> [Exercise] The response should be the lines of the data, starting at the first and ending at the one that contains "objects together with", copied without change.

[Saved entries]
(** * The chat engine of src/chat.ts: [AppOnFirebase] and [RoomImpl]

    A shallow embedding of the two classes of [src/chat.ts].  The engine is
    single threaded: every method runs to completion on the JavaScript task
    queue, so a method is a function on the whole [World] (the engine's
    objects together with what the engine has asked of its collaborators).
    A method can throw, and what it mutated before throwing stays mutated:
    methods live in a state-and-exception monad [JS].

    Objects are shared by reference in the source.  Rooms are kept in a heap
    and named by their allocation index; a message object is named by its
    position in its room's [messages] array, which only ever grows. *)

From stdpp Require Import base option list strings gmap.
From Stdlib Require Import ZArith.

Open Scope string_scope.
Open Scope list_scope.
Open Scope nat_scope.

(** ** Data of the source *)

(** The two dictionaries of a room, [hasMessage] and [nicknameOf], are plain
    objects: a key they do not hold themselves is still found when
    [Object.prototype] has it.  These are the property names of
    [Object.prototype]; what it holds under each of them is truthy. *)
Definition prototype_keys : list string :=
  ["constructor"; "__defineGetter__"; "__defineSetter__"; "hasOwnProperty";
   "__lookupGetter__"; "__lookupSetter__"; "isPrototypeOf";
   "propertyIsEnumerable"; "toString"; "valueOf"; "__proto__";
   "toLocaleString"].

Definition inherited (k : string) : bool :=
  existsb (String.eqb k) prototype_keys.

(** What the [from] field of a message object can hold at run time: a
    string (the author id as delivered, or a nickname), or what
    [this.nicknameOf[from]] yields for a name of [Object.prototype]: the
    inherited function, or [Object.prototype] itself under [__proto__]. *)
Inductive From :=
| Text (s : string)
| Inherited (key : string).

Coercion Text : string >-> From.

(** The value used as a property key or handed on as an account id: a
    string is itself; an inherited value is the text it converts to. *)
Definition key_of (f : From) : string :=
  match f with
  | Text s => s
  | Inherited k =>
      if String.eqb k "__proto__" then "[object Object]"
      else "function "
           +:+ (if String.eqb k "constructor" then "Object" else k)
           +:+ "() { [native code] }"
  end.

Module Message.
(** [interface Message]. *)
Record t := mk { from : From; when : Z; message : string }.
Definition set_from (f : From) (m : t) : t := mk f (when m) (message m).
End Message.

Module RoomData.
(** [interface RoomData]. *)
Record t := mk { private : bool; name : string }.
End RoomData.

Module MemberData.
(** [interface MemberData]; a role is one of the strings of type [Role],
    the store may hold any string. *)
Record t := mk { nickname : string; role : string }.
End MemberData.

Module User.
(** The part of [firebase.User] the engine reads. *)
Record t := mk { uid : string; displayName : option string }.
End User.

(** A database reference is the sequence of [child] keys below the root. *)
Abbreviation Ref := (list string) (only parsing).

(** A room object is named by its index in the heap. *)
Abbreviation ref := nat (only parsing).

Module Room.
(** The fields of [class RoomImpl].  [hasMessage] and [nicknameOf] are the
    two objects used as dictionaries; [messageQuery] is absent until
    [listenForMessages] ran. *)
Record t := mk {
  name : string;
  rid : string;
  role : string;
  nickname : string;
  messages : list Message.t;
  hasMessage : gmap string bool;
  nicknameOf : gmap string string;
  messageQuery : option Ref }.

Definition set_membership (ro ni : string) (r : t) : t :=
  mk (name r) (rid r) ro ni (messages r) (hasMessage r) (nicknameOf r)
     (messageQuery r).
Definition set_messages (ms : list Message.t) (r : t) : t :=
  mk (name r) (rid r) (role r) (nickname r) ms (hasMessage r) (nicknameOf r)
     (messageQuery r).
Definition set_hasMessage (h : gmap string bool) (r : t) : t :=
  mk (name r) (rid r) (role r) (nickname r) (messages r) h (nicknameOf r)
     (messageQuery r).
Definition set_nicknameOf (n : gmap string string) (r : t) : t :=
  mk (name r) (rid r) (role r) (nickname r) (messages r) (hasMessage r) n
     (messageQuery r).
Definition set_messageQuery (q : option Ref) (r : t) : t :=
  mk (name r) (rid r) (role r) (nickname r) (messages r) (hasMessage r)
     (nicknameOf r) q.
End Room.

Module AppState.
(** [interface AppState]; [rooms] holds room objects, [currentRoom] is a
    room object or [null]. *)
Record t := mk {
  nickname : string;
  rooms : list ref;
  currentRoom : option ref;
  latestError : string }.

Definition set_nickname (n : string) (s : t) : t :=
  mk n (rooms s) (currentRoom s) (latestError s).
Definition set_rooms (rs : list ref) (s : t) : t :=
  mk (nickname s) rs (currentRoom s) (latestError s).
Definition set_currentRoom (c : option ref) (s : t) : t :=
  mk (nickname s) (rooms s) c (latestError s).
Definition set_latestError (e : string) (s : t) : t :=
  mk (nickname s) (rooms s) (currentRoom s) e.
End AppState.

(** ** The collaborators, as far as the engine talks to them *)

(** A value written to the store.  A pushed message carries the server's
    timestamp placeholder, so only its other two fields are recorded. *)
Inductive Value :=
| VRoom (info : RoomData.t)
| VMember (m : MemberData.t)
| VMessage (from : option string) (message : string).

(** The calls the engine makes on references: [set] (with [None] for
    [set(null)]), [push] and [once('value')]. *)
Inductive Call :=
| CSet (r : Ref) (v : option Value)
| CPush (r : Ref) (v : Value)
| COnce (r : Ref).

(** What the source attaches to the call it makes: nothing at all, or the
    [then] / callback and [catch] of the named method. *)
Inductive Handler :=
| HNone
| HCreateRoomSet (key : string)
| HCreateRoomMember (key : string)
| HDeleteRoom (rid : string)
| HMembership (room : ref)
| HNickname (room : ref) (msg : nat).

Record Request := mkRequest { call : Call; handler : Handler; settled : bool }.

(** How the store answers a call: the acknowledgement of a write or the
    snapshot of a read, or a rejection with its message. *)
Inductive Outcome :=
| Fulfilled (snapshot : option MemberData.t)
| Rejected (message : string).

(** What can be thrown: [new Error(message)], the [TypeError] of a property
    read on [null], and the error of the store client's [child] on a key it
    does not accept. *)
Inductive Exn :=
| Error (message : string)
| TypeError
| InvalidPath (key : option string).

(** [error.message].  The texts of the two errors the source does not make
    itself are the host's and the store client's; they are abbreviated. *)
Definition exn_message (e : Exn) : string :=
  match e with
  | Error m => m
  | TypeError => "Cannot read property 'nickname' of null"
  | InvalidPath _ => "Reference.child failed: First argument was an invalid path"
  end.

(** The callback [updateListeners] hands to [Promise.resolve().then]. *)
Inductive Task := NotifyTask.

(** What the observer is called with: the copy of [state], and the room
    objects it reaches through it as they are at that moment. *)
Definition Snapshot : Type := AppState.t * list Room.t.

Record World := mkWorld {
  state : AppState.t;
  uid : option string;
  listener : option nat;
  pendingUpdate : bool;
  heap : list Room.t;
  requests : list Request;
  microtasks : list Task;
  observed : list (nat * Snapshot);
  unhandled : list Exn }.

Definition set_state (f : AppState.t → AppState.t) (w : World) : World :=
  mkWorld (f (state w)) (uid w) (listener w) (pendingUpdate w) (heap w)
          (requests w) (microtasks w) (observed w) (unhandled w).
Definition set_uid (u : option string) (w : World) : World :=
  mkWorld (state w) u (listener w) (pendingUpdate w) (heap w)
          (requests w) (microtasks w) (observed w) (unhandled w).
Definition set_listener (l : option nat) (w : World) : World :=
  mkWorld (state w) (uid w) l (pendingUpdate w) (heap w)
          (requests w) (microtasks w) (observed w) (unhandled w).
Definition set_pendingUpdate (b : bool) (w : World) : World :=
  mkWorld (state w) (uid w) (listener w) b (heap w)
          (requests w) (microtasks w) (observed w) (unhandled w).
Definition set_heap (f : list Room.t → list Room.t) (w : World) : World :=
  mkWorld (state w) (uid w) (listener w) (pendingUpdate w) (f (heap w))
          (requests w) (microtasks w) (observed w) (unhandled w).
Definition set_requests (f : list Request → list Request) (w : World) : World :=
  mkWorld (state w) (uid w) (listener w) (pendingUpdate w) (heap w)
          (f (requests w)) (microtasks w) (observed w) (unhandled w).
Definition set_microtasks (q : list Task) (w : World) : World :=
  mkWorld (state w) (uid w) (listener w) (pendingUpdate w) (heap w)
          (requests w) q (observed w) (unhandled w).
Definition set_observed (o : list (nat * Snapshot)) (w : World) : World :=
  mkWorld (state w) (uid w) (listener w) (pendingUpdate w) (heap w)
          (requests w) (microtasks w) o (unhandled w).
Definition set_unhandled (f : list Exn → list Exn) (w : World) : World :=
  mkWorld (state w) (uid w) (listener w) (pendingUpdate w) (heap w)
          (requests w) (microtasks w) (observed w) (f (unhandled w)).

(** ** Methods: state and exceptions *)

Inductive Completion (A : Type) :=
| Normal (a : A)
| Throw (e : Exn).
Arguments Normal {A} a.
Arguments Throw {A} e.

Definition JS (A : Type) : Type := World → Completion A * World.

Definition ret {A} (a : A) : JS A := λ w, (Normal a, w).
Definition throw {A} (e : Exn) : JS A := λ w, (Throw e, w).
Definition bind {A B} (k : A → JS B) (m : JS A) : JS B :=
  λ w, match m w with
       | (Normal a, w') => k a w'
       | (Throw e, w') => (Throw e, w')
       end.
Definition try_catch {A} (m : JS A) (h : Exn → JS A) : JS A :=
  λ w, match m w with
       | (Normal a, w') => (Normal a, w')
       | (Throw e, w') => h e w'
       end.
Definition get : JS World := λ w, (Normal w, w).
Definition modify (f : World → World) : JS unit := λ w, (Normal tt, f w).

(** [x ← m; k] and [m;; k] sequence two steps of a method. *)
#[global] Instance JS_ret : MRet JS := @ret.
#[global] Instance JS_bind : MBind JS := @bind.

(** The world a method leaves behind, whether it returned or threw. *)
Definition exec {A} (m : JS A) (w : World) : World := (m w).2.

(** JavaScript truthiness of a string, and of a string that may be
    [undefined]. *)
Definition truthy (s : string) : bool := negb (String.eqb s "").
Definition truthy_opt (s : option string) : bool := from_option truthy false s.

(** Dereferencing a room object.  Every room object the engine is given was
    made by [new RoomImpl], so the lookup succeeds; the other branch only
    makes the function total. *)
Definition readRoom (r : ref) : JS Room.t :=
  λ w, match heap w !! r with
       | Some room => (Normal room, w)
       | None => (Throw TypeError, w)
       end.

Definition modifyRoom (r : ref) (f : Room.t → Room.t) : JS unit :=
  modify (set_heap (alter f r)).

(** Making a call on a reference: it joins the calls awaiting the store's
    answer, with whatever the source attached to it. *)
Definition request (c : Call) (h : Handler) : JS unit :=
  modify (set_requests (λ rs, rs ++ [mkRequest c h false])).

(** ** The store client's [child]

    [Reference.child(key)] of the store client checks its argument before it
    builds the reference, and throws unless the key is a non-empty string
    without one of the characters [.], [#], [$], [[], []] and the control
    characters.  The engine reaches it with [undefined] when nobody is
    signed in ([getMemberRef] passes [this.uid] on). *)
Definition invalid_path_char (c : Ascii.ascii) : bool :=
  let n := Ascii.nat_of_ascii c in
  ((n <? 32) || (n =? 127) || (n =? 46) || (n =? 35) || (n =? 36)
   || (n =? 91) || (n =? 93))%nat.

Definition isValidPathString (k : option string) : bool :=
  match k with
  | None => false
  | Some s => truthy s && forallb (λ c, negb (invalid_path_char c))
                                  (String.list_ascii_of_string s)
  end.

> [Response]
(** * The chat engine of src/chat.ts: [AppOnFirebase] and [RoomImpl]

    A shallow embedding of the two classes of [src/chat.ts].  The engine is
    single threaded: every method runs to completion on the JavaScript task
    queue, so a method is a function on the whole [World] (the engine's
    objects together with what the engine has asked of its collaborators).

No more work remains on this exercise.